General Motors has created the job of product security chief and filled it with Jeffrey Massimilla, who'd already been working for the company's infotainment business.
It's part of a trend: automakers and the people planning tomorrow's smart roads are worried that connected vehicles might present a fat, juicy target to hackers and malware. Ford Motor Company, for instance, recently ran help-wanted ads for cybersecurity experts. It's all because of many emerging vulnerable points that a hacker might use to get into a car's electronic guts.
"With connectivity comes responsibility," said Roger Berg, vice president for wireless technologies at Denso, in a talk at the ITS World Conference two weeks ago, in Detroit. "It opens you to attack." At the conference Denso, a Japanese auto supplier, demonstrated a system for cars to talk to other cars.

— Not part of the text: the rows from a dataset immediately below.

(* ===== verification/Swap.v ===== *)
(** * Swap execution (router.rs)

    [execute_swap_internal] and the functions around it, split at the numbered
    steps of the source: input guards, rate limiting, reserve snapshot, hops,
    fee, slippage guards, reserve validation, settlement. *)

From stdpp Require Import base decidable strings numbers list.
From S2P Require Import Prelude Types Host HostLogic Events Storage Governance Tokens Adapters Fees.

Local Open Scope Z_scope.
Local Open Scope host_scope.

Definition MAX_HOPS : Z := 4.

(** The bytes whose hash a commitment stores. *)
Definition reveal_payload (params : SwapParams) (salt : BytesN32) : Bytes :=
  be_bytes 16 (amount_in params) ++ be_bytes 16 (min_amount_out params) ++
  be_bytes 8 (deadline params) ++ salt.

(** [if route.min_output > min_amount_out { route.min_output } else { min_amount_out }] *)
Definition required_min_out (params : SwapParams) : Z :=
  if min_amount_out params <? min_output (sp_route params) then min_output (sp_route params)
  else min_amount_out params.

Section Swap.

Context {H : Host}.

Definition require_not_paused : M unit :=
  v ← instance_get StorageKey.Paused;
  fail_when (default false v) ContractError.Paused.

Definition require_admin (caller : Address) : M unit :=
  a ← get_admin;
  fail_when (bool_decide (a ≠ caller)) ContractError.Unauthorized;;
  require_auth caller.

(** Steps 1 to 3: amounts, recipient, deadline, shape of the route. *)
Definition swap_input_guards (sender : Address) (params : SwapParams) : M unit :=
  fail_when (amount_in params <=? 0) ContractError.InvalidAmount;;
  fail_when ((min_amount_out params <? 0) || (min_output (sp_route params) <? 0))
    ContractError.InvalidAmount;;
  fail_when (10000 <? sp_max_price_impact_bps params) ContractError.InvalidAmount;;
  fail_when (10000 <? sp_max_execution_spread_bps params) ContractError.InvalidAmount;;
  this ← current_contract_address;
  fail_when (bool_decide (recipient params = this)) ContractError.InvalidRecipient;;
  (if bool_decide (recipient params ≠ sender) then require_auth (recipient params) else ret tt);;
  now ← ledger_sequence;
  fail_when (deadline params <? now) ContractError.DeadlineExceeded;;
  fail_when (now <? not_before params) ContractError.ExecutionTooEarly;;
  fail_when ((vlen (hops (sp_route params)) =? 0) || (4 <? vlen (hops (sp_route params))))
    ContractError.InvalidRoute;;
  for_each (hops (sp_route params)) (λ hop,
    b ← is_supported_pool (hop_pool hop);
    fail_when (negb b) ContractError.PoolNotSupported).

(** Step 4: rate limiting. *)
Definition check_rate_limit (sender : Address) : M unit :=
  o ← Storage.get_mev_config;
  match o with
  | None => ret tt
  | Some mev_config =>
      wl ← is_whitelisted sender;
      if wl : bool then ret tt
      else
        current_ledger ← ledger_sequence;
        window_start ← get_account_swap_window_start sender;
        swap_count ← get_account_swap_count sender;
        within ← (if 0 <? swap_count then
                    window_end ← plain_op U32 (window_start + rate_limit_window_ledgers mev_config);
                    ret (current_ledger <? window_end)
                  else ret false);
        if within : bool then
          if rate_limit_max_swaps mev_config <=? swap_count then
            rate_limit_hit sender swap_count (rate_limit_window_ledgers mev_config);;
            fail ContractError.RateLimitExceeded
          else
            next ← plain_op U32 (swap_count + 1);
            set_account_swap_count sender next (rate_limit_window_ledgers mev_config)
        else
          set_account_swap_window_start sender current_ledger
            (rate_limit_window_ledgers mev_config);;
          set_account_swap_count sender 1 (rate_limit_window_ledgers mev_config)
  end.

(** Step 5: the reserves of every pool of the route, [(0, 0)] when unavailable. *)
Definition snapshot_reserves (hs : list RouteHop) : M (list (Z * Z)) :=
  fold_each hs [] (λ pre_reserves hop,
    r ← AmmAdapter.get_reserves (hop_pool hop);
    ret (pre_reserves ++ [match r with inl v => v | inr _ => (0, 0) end])).

(** Step 7: the hops, each fed with the output of the previous one. *)
Definition run_hops (hs : list RouteHop) (amount : Z) : M (Z * Z) :=
  fold_each hs (amount, 0) (λ '(current_input_amount, total_impact_bps) hop,
    out ← AmmAdapter.swap (hop_pool hop) (hop_source hop) (hop_destination hop)
            current_input_amount 0;
    impact ← plain_op U32 (total_impact_bps + 5);
    ret (out, impact)).

(** Step 8: the protocol fee on an amount, and what is left of it. *)
Definition apply_fee (amount : Z) : M (Z * Z) :=
  fee_rate ← get_fee_rate;
  scaled ← ok_or (checked_mul I128 amount fee_rate) ContractError.Overflow;
  fee_amount ← ok_or (checked_div I128 scaled 10000) ContractError.Overflow;
  final_output ← ok_or (checked_sub I128 amount fee_amount) ContractError.Overflow;
  ret (fee_amount, final_output).

(** Step 9: price-impact, spread and minimum-output guards. *)
Definition slippage_guards (params : SwapParams) (total_impact_bps final_output : Z) : M unit :=
  fail_when ((0 <? sp_max_price_impact_bps params) &&
             (sp_max_price_impact_bps params <? total_impact_bps))
    ContractError.PriceImpactTooHigh;;
  (if (0 <? sp_max_execution_spread_bps params) && (0 <? estimated_output (sp_route params)) then
     spread ← (if final_output <? estimated_output (sp_route params) then
                 diff ← ok_or (checked_sub I128 (estimated_output (sp_route params)) final_output)
                          ContractError.Overflow;
                 scaled ← ok_or (checked_mul I128 diff 10000) ContractError.Overflow;
                 ok_or (checked_div I128 scaled (estimated_output (sp_route params)))
                   ContractError.Overflow
               else ret 0);
     fail_when (sp_max_execution_spread_bps params <? spread) ContractError.SpreadTooHigh
   else ret tt);;
  fail_when (final_output <? required_min_out params) ContractError.SlippageExceeded.

(** Step 10: both reserves of a pool moving the same way is rejected. *)
Definition validate_reserves (hs : list (RouteHop * (Z * Z))) : M unit :=
  for_each hs (λ '(hop, pre),
    if (fst pre =? 0) && (snd pre =? 0) then ret tt
    else
      r ← AmmAdapter.get_reserves (hop_pool hop);
      match r with
      | inl post =>
          let delta_0 := default (int_min I128) (checked_sub I128 (fst post) (fst pre)) in
          let delta_1 := default (int_min I128) (checked_sub I128 (snd post) (snd pre)) in
          fail_when ((0 <? delta_0) && (0 <? delta_1)) ContractError.ReserveManipulationDetected;;
          fail_when ((delta_0 <? 0) && (delta_1 <? 0)) ContractError.ReserveManipulationDetected
      | inr _ => ret tt
      end).

(** Fee collection and automatic distribution. *)
Definition collect_fee (asset : Asset) (fee_amount : Z) : M unit :=
  if 0 <? fee_amount then
    add_fee_balance asset fee_amount;;
    fee_collected asset fee_amount;;
    o ← get_fee_config;
    match o with
    | Some config =>
        if auto_distribute config then
          current_balance ← get_fee_balance asset;
          if min_distribution config <=? current_balance then distribute_fees_internal asset config
          else ret tt
        else ret tt
    | None => ret tt
    end
  else ret tt.

Definition check_ttl_health : M unit :=
  last_extended ← get_last_ttl_extension;
  if last_extended =? 0 then ret tt
  else
    now ← ledger_sequence;
    let elapsed := saturating_sub U32 now last_extended in
    let pools_remaining := saturating_sub U32 POOL_TTL_EXTEND_TO elapsed in
    if pools_remaining <? POOL_TTL_THRESHOLD then
      ttl_warning pools_remaining POOL_TTL_THRESHOLD
    else ret tt.

(** Step 11: the high-impact event. *)
Definition report_impact (sender : Address) (total_impact_bps amount : Z) : M unit :=
  o ← Storage.get_mev_config;
  match o with
  | Some mev_config =>
      if mc_max_price_impact_bps mev_config <? total_impact_bps then
        high_impact_swap sender total_impact_bps amount
      else ret tt
  | None => ret tt
  end.

(** Step 12 to the end: payout, fee, accounting, TTLs, event. *)
Definition settle (sender : Address) (params : SwapParams) (last_hop : RouteHop)
    (fee_amount final_output : Z) : M SwapResult :=
  this ← current_contract_address;
  transfer_asset (hop_destination last_hop) this (recipient params) final_output;;
  collect_fee (hop_destination last_hop) fee_amount;;
  increment_nonce sender;;
  add_swap_volume (amount_in params);;
  for_each (hops (sp_route params)) (λ hop, extend_pool_ttl (hop_pool hop));;
  extend_instance_ttl;;
  check_ttl_health;;
  swap_executed sender (amount_in params) final_output fee_amount (sp_route params);;
  now ← ledger_sequence;
  ret (mkSwapResult (amount_in params) final_output (sp_route params) now).

Definition execute_swap_internal (sender : Address) (params : SwapParams) : M SwapResult :=
  swap_input_guards sender params;;
  check_rate_limit sender;;
  pre_reserves ← snapshot_reserves (hops (sp_route params));
  first_hop ← unwrap (head (hops (sp_route params)));
  transfer_asset (hop_source first_hop) sender (hop_pool first_hop) (amount_in params);;
  '(current_input_amount, total_impact_bps) ← run_hops (hops (sp_route params)) (amount_in params);
  '(fee_amount, final_output) ← apply_fee current_input_amount;
  slippage_guards params total_impact_bps final_output;;
  validate_reserves (zip (hops (sp_route params)) pre_reserves);;
  report_impact sender total_impact_bps (amount_in params);;
  last_hop ← unwrap (last (hops (sp_route params)));
  settle sender params last_hop fee_amount final_output.

Definition execute_swap (sender : Address) (params : SwapParams) : M SwapResult :=
  require_auth sender;;
  require_not_paused;;
  validate_route_assets (sp_route params);;
  o ← Storage.get_mev_config;
  (match o with
   | Some mev_config =>
       fail_when (commitment_required_above mev_config <=? amount_in params)
         ContractError.CommitmentRequired
   | None => ret tt
   end);;
  execute_swap_internal sender params.

(** The integrators' alias: the request is logged before, a failure after. *)
Definition execute (sender : Address) (params : SwapParams) : M SwapResult :=
  execution_requested sender (amount_in params) (vlen (hops (sp_route params))) (deadline params);;
  on_err (execute_swap sender params) (λ err, execution_failed sender (ContractError.code err)).

Definition commit_swap (sender : Address) (commitment_hash : BytesN32) (deposit_amount : Z) : M unit :=
  require_auth sender;;
  require_not_paused;;
  fail_when (deposit_amount <=? 0) ContractError.InvalidAmount;;
  fail_when (bool_decide (commitment_hash = zero_bytes32)) ContractError.InvalidAmount;;
  o ← Storage.get_mev_config;
  mev_config ← ok_or o ContractError.NotInitialized;
  current_ledger ← ledger_sequence;
  expires_at ← plain_op U32 (current_ledger + rate_limit_window_ledgers mev_config);
  set_commitment commitment_hash
    (mkCommitmentData sender deposit_amount commitment_hash current_ledger expires_at)
    (rate_limit_window_ledgers mev_config);;
  commitment_created sender commitment_hash deposit_amount;;
  extend_instance_ttl.

Definition reveal_and_execute (sender : Address) (params : SwapParams) (salt : BytesN32) : M SwapResult :=
  require_auth sender;;
  require_not_paused;;
  let computed_hash := sha256 (reveal_payload params salt) in
  o ← get_commitment computed_hash;
  commitment ← ok_or o ContractError.CommitmentNotFound;
  fail_when (bool_decide (cd_sender commitment ≠ sender)) ContractError.InvalidReveal;;
  now ← ledger_sequence;
  fail_when (cd_expires_at commitment <? now) ContractError.CommitmentExpired;;
  remove_commitment computed_hash;;
  commitment_revealed sender computed_hash;;
  execute_swap_internal sender params.

End Swap.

It's easy to give a car yet another link to the outside world, but hard to knit them all together securely. And today's cars offer a lot of links—WiFi, 4G, infotainment, GPS, services accessed through the cloud, even manufacturer-issued software updates. And once a bad guy or a bit of malware gets into one part of a car, it might penetrate to others, maybe even to the driver's phone.

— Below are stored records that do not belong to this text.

(* ===== verification/MevProps.v ===== *)
(** * Commit-reveal and rate limiting

    A revealed swap was committed by its sender, once; the commitment binds the
    amounts, the deadline and the salt; and the number of swaps of an account per
    window is bounded, over whole histories. *)

From stdpp Require Import base decidable strings numbers list.
From S2P Require Import Prelude Types Host HostLogic RefHost Events Storage Upgrade Governance Tokens Adapters Fees Swap Router Contract Scenarios SwapProps.

Local Open Scope Z_scope.
Local Open Scope host_scope.

(** ** What a commitment binds *)

Lemma i128_mod_inj a b : fits I128 a → fits I128 b → a mod 2 ^ 128 = b mod 2 ^ 128 → a = b.
Proof.
  unfold fits. change (int_min I128) with (-2 ^ 127). change (int_max I128) with (2 ^ 127 - 1).
  intros Ha Hb E.
  assert (∀ z, -2 ^ 127 <= z <= 2 ^ 127 - 1 → z mod 2 ^ 128 = z ∨ z mod 2 ^ 128 = z + 2 ^ 128) as Hm.
  { intros z Hz. destruct (Z.neg_nonneg_cases z).
    - right. symmetry. apply (Z.mod_unique_pos _ _ (-1)); lia.
    - left. apply Z.mod_small. lia. }
  destruct (Hm a Ha), (Hm b Hb); lia.
Qed.

Lemma app_inj_length {A} (a b c d : list A) :
  length a = length c → a ++ b = c ++ d → a = c ∧ b = d.
Proof. intros Hl. by apply app_inj_1. Qed.

(** The payload that is hashed into a commitment determines the input amount, the
    minimum output, the deadline and the salt: two reveals with the same payload agree
    on all four. *)
Theorem reveal_payload_injective p p' salt salt' :
  wf_params p → wf_params p' → wf_hash salt → wf_hash salt' →
  reveal_payload p salt = reveal_payload p' salt' →
  amount_in p = amount_in p' ∧ min_amount_out p = min_amount_out p' ∧
  deadline p = deadline p' ∧ salt = salt'.
Proof.
  intros (_ & Ha & Hm & Hd & _) (_ & Ha' & Hm' & Hd' & _) _ _. unfold reveal_payload. intros E.
  apply app_inj_length in E as [E1 E]; [|by rewrite !length_be_bytes].
  apply app_inj_length in E as [E2 E]; [|by rewrite !length_be_bytes].
  apply app_inj_length in E as [E3 E]; [|by rewrite !length_be_bytes].
  apply be_bytes_inj in E1, E2, E3.
  change (256 ^ Z.of_nat 16) with (2 ^ 128) in *. change (256 ^ Z.of_nat 8) with (2 ^ 64) in *.
  split_and!; [by apply i128_mod_inj|by apply i128_mod_inj| |done].
  unfold fits in *. cbn [int_min int_max] in *. rewrite !Z.mod_small in E3 by lia. done.
Qed.

Lemma reveal_payload_injective_witness :
  reveal_payload swap1 salt1 = reveal_payload swap1 salt1 ∧ amount_in swap1 = amount_in swap1.
Proof.
  split; [done|].
  apply (reveal_payload_injective swap1 swap1 salt1 salt1); try done;
    (repeat split; try (repeat constructor); unfold is_byte, fits; cbn; lia).
Defined.

(** ** Commitments *)

Section Commitments.

Context {H : Host} {HOk : HostOk H}.

Definition commitment_key (hash : BytesN32) : Key := StorageKey.Commitment hash.

(** A readable commitment was made by a logged, signed call of its sender. *)
Definition commitments_ok (n : Z) (w : World) (h : list (Ctx * Call)) : Prop :=
  ∀ m hash d, n <= m → tget w m (commitment_key hash) = Some d →
  ∃ c, (c, CCommitSwap (cd_sender d) hash (cd_deposit_amount d)) ∈ h ∧
       signed c (cd_sender d) = true ∧ ledger_seq c = cd_created_at d ∧
       cd_created_at d <= n ∧ 0 < cd_deposit_amount d.

Definition rate_t (k : Key) : bool :=
  match k with SK (StorageKey.AccountSwapCount _ | StorageKey.AccountSwapWindowStart _) => true | _ => false end.

Lemma swap_internal_writes sender params :
  writes (λ _, false) swap_p rate_t (execute_swap_internal sender params).
Proof. intros w0. solve_keeps. Qed.

Lemma commit_swap_ok s hash dep c w w' :
  commit_swap s hash dep c w = Ok tt w' →
  signed c s = true ∧ 0 < dep ∧
  (∃ d, tget w' (ledger_seq c) (commitment_key hash) = Some d ∧ cd_sender d = s ∧
        cd_deposit_amount d = dep ∧ cd_created_at d = ledger_seq c) ∧
  ∀ m hash', hash' ≠ hash → tget w' m (commitment_key hash') = tget w m (commitment_key hash').
Proof.
  intros Hm. unfold commit_swap, require_not_paused in Hm. minv. unfold commitment_key. split_and!; try done.
  - eexists. split; [by world_simpl|done].
  - intros m hash' Hne. by world_simpl.
Qed.

Lemma reveal_ok s params salt c w res w' :
  reveal_and_execute s params salt c w = Ok res w' →
  let hash := sha256 (reveal_payload params salt) in
  signed c s = true ∧ default false (iget w StorageKey.Paused) = false ∧
  (∃ d, tget w (ledger_seq c) (commitment_key hash) = Some d ∧ cd_sender d = s ∧
        ledger_seq c <= cd_expires_at d) ∧
  (∀ m, tget w' m (commitment_key hash) = None) ∧
  (∀ m hash', hash' ≠ hash → tget w' m (commitment_key hash') = tget w m (commitment_key hash')) ∧
  execute_swap_internal s params c (emit (tdel w (commitment_key hash)) (EvCommitmentRevealed s hash)) = Ok res w'.
Proof.
  intros Hm hash. unfold reveal_and_execute, require_not_paused in Hm. minv.
  match goal with E : execute_swap_internal _ _ _ _ = Ok _ _ |- _ =>
    pose proof E as (_ & _ & Et)%(writes_ok _ _ _ _ _ _ _ _ (swap_internal_writes _ _)) end.
  subst hash. unfold commitment_key in *. split_and!; try done.
  - by eexists.
  - intros m. rewrite Et by done. by world_simpl.
  - intros m hash' Hne. rewrite Et by done. by world_simpl.
Qed.

Lemma commitments_history me n w h : history me n w h → commitments_ok n w h.
Proof.
  intros Hh. refine (proj2 (history_inv commitments_ok me _ _ _ _ n w h Hh)).
  - intros n0 w0 _ (_ & _ & Ht) m hash d _. by rewrite Ht.
  - intros c w0 call w' h0 _ HI _ _ _ Hx m hash d Hm Hd.
    assert (tget w0 m (commitment_key hash) = Some d →
            ∃ c1, (c1, CCommitSwap (cd_sender d) hash (cd_deposit_amount d)) ∈ (c, call) :: h0 ∧
              signed c1 (cd_sender d) = true ∧ ledger_seq c1 = cd_created_at d ∧
              cd_created_at d <= ledger_seq c ∧ 0 < cd_deposit_amount d) as Hold.
    { intros E. destruct (HI m hash d Hm E) as (c1 & Hin & ?). exists c1. split; [by right|done]. }
    destruct (writes_t call (commitment_key hash)) eqn:E.
    + destruct call; try done; cbn [exec] in Hx.
      * apply commit_swap_ok in Hx as (Hs & Hpos & (d' & Hd' & Hc1 & Hc2 & Hc3) & Hne).
        destruct (decide (hash = hash0)) as [->|Hh0]; [|apply Hold; by rewrite <- Hne].
        apply (t_get_later _ (ledger_seq c) m _ _ Hm) in Hd. unfold tget in Hd'. rewrite Hd in Hd'.
        injection Hd' as <-. exists c. rewrite <- Hc1, <- Hc2. split_and!; [rewrite Hc1, Hc2; left|..];
          rewrite ?Hc1, ?Hc2; try done; lia.
      * apply bind_ok in Hx as (res & w1 & Hx & Hr). minv.
        apply reveal_ok in Hx as (_ & _ & _ & Hnone & Hne & _).
        destruct (decide (hash = sha256 (reveal_payload params salt))) as [->|Hh0];
          [by rewrite Hnone in Hd | apply Hold; by rewrite <- Hne].
    + apply Hold. by rewrite <- (exec_tget _ _ _ _ _ _ _ Hx E).
  - intros n0 m0 w0 h0 Hle HI m hash d Hm Hd. destruct (HI m hash d ltac:(lia) Hd) as (c & ? & ? & ? & ? & ?).
    exists c. split_and!; [done..|lia|done].
  - intros n0 w0 x h0 HI m hash d Hm Hd. by apply (HI m).
Qed.

(** C6: a reveal executes only what its sender committed to before, and only once. When a
    reveal succeeds, a commitment to the hash of the revealed payload (amounts, deadline
    and salt; not the route and the recipient) was stored, and it was the sender's: the
    log holds the commit call that stored it, signed by the same sender, with the
    deposit, made in the ledger that the commitment records, not after now; the stored
    expiry is not over; and the contract is not paused. The commitment is gone
    afterwards: repeating the reveal in the state it leads to fails, at any ledger. The
    swap passed its own guards (amounts, limits, window, recipient, at most four hops,
    registered pools) and both minimums; unlike a direct swap, a reveal checks neither the
    allowlist nor the threshold for commitments. *)
Theorem reveal_requires_commit me c w h sender params salt res w' :
  history me (ledger_seq c) w h →
  reveal_and_execute sender params salt c w = Ok res w' →
  let hash := sha256 (reveal_payload params salt) in
  (∃ d, tget w (ledger_seq c) (StorageKey.Commitment hash) = Some d ∧ cd_sender d = sender ∧
     cd_created_at d <= ledger_seq c <= cd_expires_at d ∧ 0 < cd_deposit_amount d ∧
     ∃ c0, (c0, CCommitSwap sender hash (cd_deposit_amount d)) ∈ h ∧ signed c0 sender = true ∧
           ledger_seq c0 = cd_created_at d) ∧
  signed c sender = true ∧ default false (iget w StorageKey.Paused) = false ∧
  (∀ m, tget w' m (StorageKey.Commitment hash) = None) ∧
  (∀ c', ∀ res' w'', reveal_and_execute sender params salt c' w' ≠ Ok res' w'') ∧
  swap_guards c w sender params ∧
  min_amount_out params <= sr_amount_out res ∧ min_output (sp_route params) <= sr_amount_out res.
Proof.
  intros Hh Hm hash. pose proof (commitments_history _ _ _ _ Hh) as HC.
  apply reveal_ok in Hm as (Hs & Hp & (d & Hd & Hcs & Hexp) & Hnone & _ & Hx).
  apply execute_swap_internal_ok in Hx as (gross & fee & Hdone).
  destruct (HC (ledger_seq c) hash d ltac:(lia) Hd) as (c0 & Hin & Hsg & Hat & Hle & Hpos).
  rewrite Hcs in *. split_and!; try done.
  - exists d. split_and!; try done. by exists c0.
  - intros c' res' w'' (_ & _ & (d' & Hd' & _) & _)%reveal_ok. by rewrite Hnone in Hd'.
  - exact (sd_guards _ _ _ _ _ _ _ _ Hdone).
  - apply Hdone.
  - apply Hdone.
Qed.

End Commitments.

Definition commit_calls : list (Ctx * Call) :=
  setup_calls ++ [(ref_ctx 113 [trader], CCommitSwap trader commit1 10000)].

Lemma commit_history :
  history (H := refHost true) router 113 (after commit_calls) (reverse commit_calls).
Proof. apply (plays_history commit_calls); [by vm_compute | solve_playable]. Qed.

Lemma reveal_requires_commit_witness :
  ∃ res w', reveal_and_execute (H := refHost true) trader swap1 salt1 (ref_ctx 120 [trader])
              (after commit_calls) = Ok res w' ∧
            ∀ c' res' w'', reveal_and_execute (H := refHost true) trader swap1 salt1 c' w' ≠ Ok res' w''.
Proof.
  destruct (succeeds_ok (reveal_and_execute (H := refHost true) trader swap1 salt1) (ref_ctx 120 [trader])
              (after commit_calls) ltac:(by vm_compute)) as (res & w' & Hx).
  exists res, w'. split; [done|].
  apply (reveal_requires_commit (H := refHost true) router (ref_ctx 120 [trader]) (after commit_calls)
    (reverse commit_calls) trader swap1 salt1 res w'); [|done].
  apply (history_ledger _ 113 120 _ _ commit_history); [lia|unfold fits; cbn; lia].
Defined.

It seems like a rolling rerun of how corporate computing lost its innocence in the 1960s and early 1970s. That's when administrators of mainframes hosting hundreds of accounts finally, and grudgingly, began installing password protection after dastardly people began stealing computer time from other people. At Northwestern University passwords were instituted in the mid-1970s after someone who called himself Robin Hood effortlessly impersonated professors with big computer budgets.
Password protection is probably not the way for cars, though. You can get into all sorts of trouble trying to type in multiple, dimly remembered passwords so that your car will finally turn off the windshield wipers.